Assigned task =>
Print the first line of the data below and every one after it, through the line containing "From S2P Require Import MsgSpec", exactly as written.

=== Given data ===

(* ===== verification/BuiltSpec.v ===== *)
(** * A program that a client has built, ready to run

    The image that a client leaves describes the suites of a runner, as the theorems on runs
    take them. *)
From S2P Require Import Prelude Error Types CList Pack PackSpec Loops World Str Result Msg.
From S2P Require Import MsgSpec Core CoreSpec Alike Print Log Run RunnerSpec RenderSpec LogSpec.
From S2P Require Import LogRunSpec SelectSpec StatusSpec TraceSpec FixtureSpec TestSpec.
From S2P Require Import ScriptSpec.
From S2P Require Import TurnSpec RunSpec SuiteSpec WholeSpec Image BuildSpec FreeSpec ClientSpec.

Definition case_in (i : image) (c : loc) : option case :=
  d ← im_cases i !! c;
  Some (mkCase c (ac_name d) (ac_timeout d) (ac_tags d) (default [] (im_tags i !! ac_tags d)) (ac_tests d)
    (ac_fixtures d)).
Definition suite_in (i : image) (s : loc) : option suite_desc :=
  d ← im_suites i !! s; Some (mkSuiteDesc s (as_name d) (omap (case_in i) (as_cases d))).
(** The suites [ss] of an image. *)
Definition program_of (i : image) (ss : list loc) : list suite_desc := omap (suite_in i) ss.

Lemma omap_all {A B} (f : A -> option B) (g : B -> A) (l : list A) :
  (forall a b, f a = Some b -> g b = a) -> Forall (fun a => is_Some (f a)) l -> g <$> omap f l = l.
Proof.
  intros Hg. induction 1 as [| a l [b Hb] _ IH]; [done |]. cbn. rewrite Hb. cbn. by rewrite IH, (Hg a b).
Qed.
Lemma Forall_omap {A B} (f : A -> option B) (P : B -> Prop) (l : list A) :
  (forall a b, a ∈ l -> f a = Some b -> P b) -> Forall P (omap f l).
Proof. intros H. apply Forall_forall. intros b (a & Ha & Hf)%list_elem_of_omap. by apply (H a). Qed.

Lemma case_in_at w i c x : models w i -> wf i -> case_in i c = Some x -> case_at w x.
Proof.
  unfold case_in. intros Hm Hwf E. apply bind_Some in E as (d & Hd & E). injection E as <-.
  destruct (models_case _ _ Hm _ _ Hd) as (t & Ht & [H1 H2 H3 H4 H5]).
  destruct (wf_cases i Hwf _ _ Hd) as [ts Hts]. constructor; cbn.
  - by exists t.
  - rewrite Hts. by apply (models_tags _ _ Hm).
  - by apply (models_tests_hold _ _ _ _ Hm).
  - intros ck b. by apply (models_fixtures_hold _ _ _ _ _ _ Hm).
Qed.

Lemma program_of_at w i sr r : models w i -> wf i -> im_runners i !! sr = Some r ->
  program_at w sr (program_of i (ar_suites r)).
Proof.
  intros Hm Hwf Hr. destruct (wf_runners i Hwf _ _ Hr) as [Hl _]. constructor.
  - unfold program_of. rewrite omap_all; [by apply (models_suites_hold _ _ _ _ Hm) | |].
    + intros s x E. unfold suite_in in E. by apply bind_Some in E as (d & _ & [= <-]).
    + eapply Forall_impl; [exact Hl |]. intros s [d Hd]. unfold suite_in. rewrite Hd. by eexists.
  - apply Forall_omap. intros s x Hs E. unfold suite_in in E. apply bind_Some in E as (d & Hd & E).
    injection E as <-. destruct (models_suite _ _ Hm _ _ Hd) as (y & Hy & [H1 H2]).
    destruct (wf_suites i Hwf _ _ Hd) as [_ Hlive]. constructor; cbn.
    + by exists y.
    + rewrite omap_all; [by apply (models_cases_hold _ _ _ _ Hm) | |].
      * intros c z E. unfold case_in in E. by apply bind_Some in E as (? & _ & [= <-]).
      * eapply Forall_impl; [exact Hlive |]. intros c [z Hz]. unfold case_in. rewrite Hz. by eexists.
    + apply Forall_omap. intros c z Hc E. by apply (case_in_at w i c z Hm Hwf E).
Qed.

Lemma models_tags_below w i : models w i -> wf i -> tags_below w.
Proof.
  intros Hm Hwf a [l Hl]. pose proof (md_tags _ _ Hm a) as H. rewrite Hl in H. inversion H as [? ts _ E |]; subst.
  rewrite (md_next _ _ Hm). by eapply (wf_tags_fresh i Hwf).
Qed.

(** The image after a run of [sr]: two addresses given out, and the results. *)
Definition with_results (rs : list TestResult) (r : arunner) : arunner :=
  mkARunner (ar_suites r) rs (ar_log r) (ar_xml r) (ar_tap r) (ar_fork r).
Definition ran_image (sr : loc) (r : arunner) (rs : list TestResult) (i : image) : image :=
  put_next (im_next i + 2) (put_runner sr (with_results rs r) i).

Lemma map_alike_after {A B} (R : A -> A -> Prop) (P : A -> B -> Prop) (m m' : gmap loc A) (n : gmap loc B) :
  (forall x x' d, R x x' -> P x d -> P x' d) -> map_alike R m m' -> map_Forall2 (fun _ => P) m n ->
  map_Forall2 (fun _ => P) m' n.
Proof.
  intros HRP H1 H2 a. specialize (H1 a). specialize (H2 a).
  destruct H2 as [x d HP |]; inversion H1; subst; constructor; eauto.
Qed.

Lemma models_ran w w' i sr r rs : models w i -> im_runners i !! sr = Some r ->
  heap_alike sr (the_heap (bumped w)) (the_heap w') -> runner_has w' sr rs ->
  (loglst <$> srunners (the_heap w') !! sr) = Some None -> models w' (ran_image sr r rs i).
Proof.
  intros Hm Hr [H1 H2 H3 H4 H5 H6] [(x' & Hx' & Est) Hrs _] Hl.
  destruct (models_runner _ _ Hm _ _ Hr) as (x & Hx & [R1 R2 R3 R4 R5 R6 R7 R8]).
  constructor; cbn.
  - rewrite H1. cbn. rewrite (md_next _ _ Hm). lia.
  - eapply map_alike_after; [| exact H2 | apply Hm]. intros y y' d [] []. constructor; [congruence | auto].
  - eapply map_alike_after; [| exact H3 | apply Hm]. intros y y' d [E1 E2 E3 E4 E5] [F1 F2 F3 F4 F5].
    constructor; [congruence.. | by apply E4 | intros ck s; by apply E5 | congruence].
  - eapply map_alike_after; [| exact H4 | apply Hm]. intros y y' d. auto.
  - intros a. destruct (decide (a = sr)) as [-> | Hne].
    + rewrite Hx' in Hl |- *. rewrite lookup_insert_eq. constructor. destruct (H5 x Hx) as (x2 & Hx2 & []). rewrite Hx' in Hx2. injection Hx2 as <-.
      destruct (field_holds_inv _ _ _ _ _ _ _ Hrs) as (x3 & Hx3 & Hl3). rewrite Hx' in Hx3. injection Hx3 as <-.
      injection Hl as Hl. constructor; cbn; try congruence; auto.
    + rewrite lookup_insert_ne, (H6 a Hne) by congruence. apply (md_runners _ _ Hm a).
Qed.

Lemma wf_ran i sr r rs : wf i -> im_runners i !! sr = Some r -> Forall definite rs -> wf (ran_image sr r rs i).
Proof.
  intros Hwf Hr Hd. apply wf_next; [| cbn; lia]. destruct (wf_runners i Hwf _ _ Hr) as [Hl _].
  apply wf_put_runner; [done | by eapply (wf_runners_fresh i) | exact Hl | done].
Qed.

(** The fork status of a runner with the setting [f]. *)
Definition fork_of (e : gmap string string) (f : fork_status) : fork_status :=
  if decide (f = CK_FORK_GETENV) then
    match e !! "CK_FORK" with
    | Some v => if decide (v = "no") then CK_NOFORK else CK_FORK
    | None => CK_FORK
    end
  else f.

(** A process that may build and run programs: no channel open, no alarm set. *)
Record quiescent {plat : Platform} (w : world) : Prop := mkQuiescent {
  qs_nested : nested w 0;
  qs_limit : 0 < msg_limit w;
  qs_window : msg_limit w * 2 < 2 ^ 64;
  qs_deadline : deadline (w_os w) = None;
  qs_pid : 0 <= p_pgid (w_proc w) < next_pid (w_os w)
}.

Section Built.
Context {plat : Platform} {plat_ok : PlatformOK}.

Lemma quiescent_idle st w w' i sr r : quiescent w -> heap_only w w' -> models w' i ->
  im_runners i !! sr = Some r -> ar_results r = [] -> fork_of (env (w_proc w)) (ar_fork r) = st ->
  idle st w' sr [].
Proof.
  intros [[] ? ? ? ?] [h ->] Hm Hr He Hst.
  destruct (models_runner _ _ Hm _ _ Hr) as (x & Hx & [H1 H2 H3 H4 H5 H6 H7 H8]). rewrite He in *.
  constructor; try done.
  - exists x. split; [exact Hx |]. rewrite H8. by rewrite <- Hst.
  - constructor; [by exists x | | done]. by eapply field_holds.
Qed.

Lemma run_logs_length w r mode : (length (run_logs w r mode) <= 4)%nat.
Proof.
  assert (Ho : forall A (o : option A), (length (option_list o) <= 1)%nat) by (intros A []; simpl; lia).
  unfold run_logs. cbv zeta. rewrite !length_app, !length_fmap. cbn [length].
  pose proof (Ho _ (name_or_env w (log_fname r) "CK_LOG_FILE_NAME")).
  pose proof (Ho _ (name_or_env w (xml_fname r) "CK_XML_LOG_FILE_NAME")).
  pose proof (Ho _ (name_or_env w (tap_fname r) "CK_TAP_LOG_FILE_NAME")). lia.
Qed.

(** A client and the run of a runner that it has built. *)
Lemma built_run (expect : string -> TF * Z -> TestResult -> Prop) (V : umem -> Prop)
    st w p i0 i sr r sname tcname include exclude mode :
  st = CK_FORK \/ st = CK_NOFORK -> mode < CK_LAST ->
  quiescent w -> V (p_umem (w_proc w)) -> models w i0 -> wf i0 -> image_after (env (w_proc w)) p i0 = Some (sr, i) ->
  im_runners i !! sr = Some r -> ar_results r = [] -> fork_of (env (w_proc w)) (ar_fork r) = st ->
  let inc := arg_or_env w include "CK_INCLUDE_TAGS" in
  let exc := arg_or_env w exclude "CK_EXCLUDE_TAGS" in
  let ss := program_of i (ar_suites r) in
  let ts := plan (arg_or_env w sname "CK_RUN_SUITE") (arg_or_env w tcname "CK_RUN_CASE") inc exc ss in
  (forall t, inc = Some t -> strlen t <= INT_MAX) -> (forall t, exc = Some t -> strlen t <= INT_MAX) ->
  Forall (fun s => Forall (case_ok expect V st (handling w)) (su_cases s)) ss ->
  Z.of_nat (length ts) <= INT_MAX ->
  Z.max 0 (num_tests_run (the_statics w)) + (Z.of_nat (length ts) + Z.of_nat (length ss)) * 8 <= INT_MAX ->
  reportable (length ts) ->
  exists w' new, (sr ← run_client p; srunner_run_tagged (Some sr) sname tcname include exclude mode) w = (Ret tt, w') /\
    Forall2 (expected expect) ts new /\ idle st w' sr new /\
    models w' (ran_image sr r new i) /\ wf (ran_image sr r new i) /\
    (own_files w (ar_log r) (ar_xml r) (ar_tap r) -> out (w_os w') = out (w_os w) +:+
       run_text (arg_or_env w sname "CK_RUN_SUITE") (arg_or_env w tcname "CK_RUN_CASE") (mode_in w mode) ss new).
Proof.
  intros Hst Hmode Hq HV Hm0 Hwf0 Ei Hr He Hfk inc exc ss ts Hinc Hexc Hok Hlen Htap Hrep.
  destruct (client_run p w i0 sr i Hm0 Hwf0 Ei) as (w1 & Ep & Hm & Hwf & Hh).
  destruct (models_runner _ _ Hm _ _ Hr) as (x & Hx & Hra). pose proof Hh as [h ->].
  destruct (whole_run expect V st (upd_heap (fun _ => h) w) sr x [] ss sname tcname include exclude mode)
    as (w' & new & Er & Hf & Hid & HV' & Ha & Hl & _ & _ & Htx); try done.
  - by eapply quiescent_idle.
  - by apply program_of_at.
  - by eapply models_tags_below.
  - eapply Forall_impl; [exact Hok |]. intros s. by apply cases_ok_steady.
  - etrans; [| exact Htap]. apply Z.add_le_mono_l, Z.mul_le_mono_nonneg_l; [lia |].
    pose proof (run_logs_length (upd_heap (fun _ => h) w) x mode). lia.
  - apply reportable_100. simpl. lia.
  - exists w', new. split; [by rewrite (bind_ret _ _ _ _ _ Ep) |]. split; [done |]. split; [done |].
    split; [by eapply models_ran; [| | | apply Hid |] |]. split; [apply wf_ran; [done | done | apply Hid] |].
    destruct Hra as [_ _ _ H4 H5 H6 _ _]. intros Ho. apply Htx. by rewrite H4, H5, H6.
Qed.

(** The main function of a test program, as that of the examples: it builds a runner with its suites,
    runs it and frees it; its result is the exit status of the program. *)
Definition EXIT_SUCCESS : Z := 0.
Definition EXIT_FAILURE : Z := 1.
Definition check_main (p : client) (mode : print_output) : M world Z :=
  sr ← run_client p;
  srunner_run_all (Some sr) mode ;;
  number_failed ← srunner_ntests_failed sr;
  srunner_free (Some sr) ;;
  mret (if decide (number_failed = 0) then EXIT_SUCCESS else EXIT_FAILURE).

Lemma sole_owner_ran i sr r rs : im_runners i !! sr = Some r -> sole_owner i sr (ar_suites r) ->
  sole_owner (ran_image sr r rs i) sr (ar_suites r).
Proof.
  intros Hr (H1 & H2 & H3 & H4). split; [done |]. split; [done |]. split; [| done].
  intros a x. cbn. rewrite lookup_insert_Some. intros [[-> _] | [_ Hx]]; [by left | by apply (H3 a x)].
Qed.

(** The main function of a program that a client builds. *)
Lemma main_run (expect : string -> TF * Z -> TestResult -> Prop) (V : umem -> Prop)
    st w p i0 i sr r mode :
  st = CK_FORK \/ st = CK_NOFORK -> mode < CK_LAST ->
  quiescent w -> V (p_umem (w_proc w)) -> models w i0 -> wf i0 -> image_after (env (w_proc w)) p i0 = Some (sr, i) ->
  im_runners i !! sr = Some r -> ar_results r = [] -> fork_of (env (w_proc w)) (ar_fork r) = st ->
  sole_owner i sr (ar_suites r) ->
  let var := fun x => env (w_proc w) !! x in
  let ss := program_of i (ar_suites r) in
  let ts := plan (var "CK_RUN_SUITE") (var "CK_RUN_CASE") (var "CK_INCLUDE_TAGS") (var "CK_EXCLUDE_TAGS") ss in
  (forall t, var "CK_INCLUDE_TAGS" = Some t -> strlen t <= INT_MAX) ->
  (forall t, var "CK_EXCLUDE_TAGS" = Some t -> strlen t <= INT_MAX) ->
  Forall (fun s => Forall (case_ok expect V st (handling w)) (su_cases s)) ss ->
  Z.of_nat (length ts) <= INT_MAX ->
  Z.max 0 (num_tests_run (the_statics w)) + (Z.of_nat (length ts) + Z.of_nat (length ss)) * 8 <= INT_MAX ->
  reportable (length ts) ->
  exists w' new status, check_main p mode w = (Ret status, w') /\
    (status = EXIT_SUCCESS <-> Forall (fun tr => rtype tr = CK_PASS) new) /\
    (status = EXIT_SUCCESS \/ status = EXIT_FAILURE) /\
    Forall2 (expected expect) ts new /\
    models w' (erase_runner sr (ar_suites r) (ran_image sr r new i)) /\
    wf (erase_runner sr (ar_suites r) (ran_image sr r new i)) /\
    (own_files w (ar_log r) (ar_xml r) (ar_tap r) -> out (w_os w') = out (w_os w) +:+
       run_text (var "CK_RUN_SUITE") (var "CK_RUN_CASE") (mode_in w mode) ss new).
Proof.
  intros Hst Hmode Hq HV Hm0 Hwf0 Ei Hr He Hfk Ho var ss ts Hinc Hexc Hok Hlen Htap Hrep.
  destruct (built_run expect V st w p i0 i sr r None None None None mode) as (w1 & new & E & Hf & Hid & Hm & Hwf & Hx); try done.
  set (i1 := ran_image sr r new i) in *. set (r1 := with_results new r).
  assert (Hr1 : im_runners i1 !! sr = Some r1) by apply lookup_insert_eq.
  assert (Ho1 : sole_owner i1 sr (ar_suites r1)) by exact (sole_owner_ran i sr r new Hr Ho).
  destruct (srunner_free_refines w1 i1 sr r1 Hm Hwf Hr1 Ho1) as (w2 & E2 & Hm2 & [h Hh2]).
  exists w2, new, (if decide (Z.of_nat (length (failing new)) = 0) then EXIT_SUCCESS else EXIT_FAILURE).
  split; [| split; [rewrite <- (failing_none new) by apply (id_results _ _ _ _ Hid); by case_decide; destruct (failing new) | split; [by case_decide; [left | right] |]]].
  2: { split; [exact Hf | split; [exact Hm2 |]].
    split; [by apply wf_erase_runner with (r := r1) | by rewrite Hh2]. }
  apply bind_inv in E as (sr' & w0 & Ep & E). pose proof (client_run p w i0 sr i Hm0 Hwf0 Ei) as (w0' & Ep' & _).
  rewrite Ep' in Ep. injection Ep as <- <-. unfold check_main.
  rewrite (bind_ret _ _ _ _ _ Ep'). unfold srunner_run_all. rewrite (bind_ret _ _ _ _ _ E).
  rewrite (bind_ret _ _ _ _ _ (ntests_failed_run _ _ _ (id_results _ _ _ _ Hid))).
  revert E2. unfold mbind, M_bind. by destruct (srunner_free (Some sr) w1) as [[[] | | | | |] ?]; try done; intros [= <-].
Qed.
End Built.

===

Task result =>
(* ===== verification/BuiltSpec.v ===== *)
(** * A program that a client has built, ready to run

    The image that a client leaves describes the suites of a runner, as the theorems on runs
    take them. *)
From S2P Require Import Prelude Error Types CList Pack PackSpec Loops World Str Result Msg.
From S2P Require Import MsgSpec Core CoreSpec Alike Print Log Run RunnerSpec RenderSpec LogSpec.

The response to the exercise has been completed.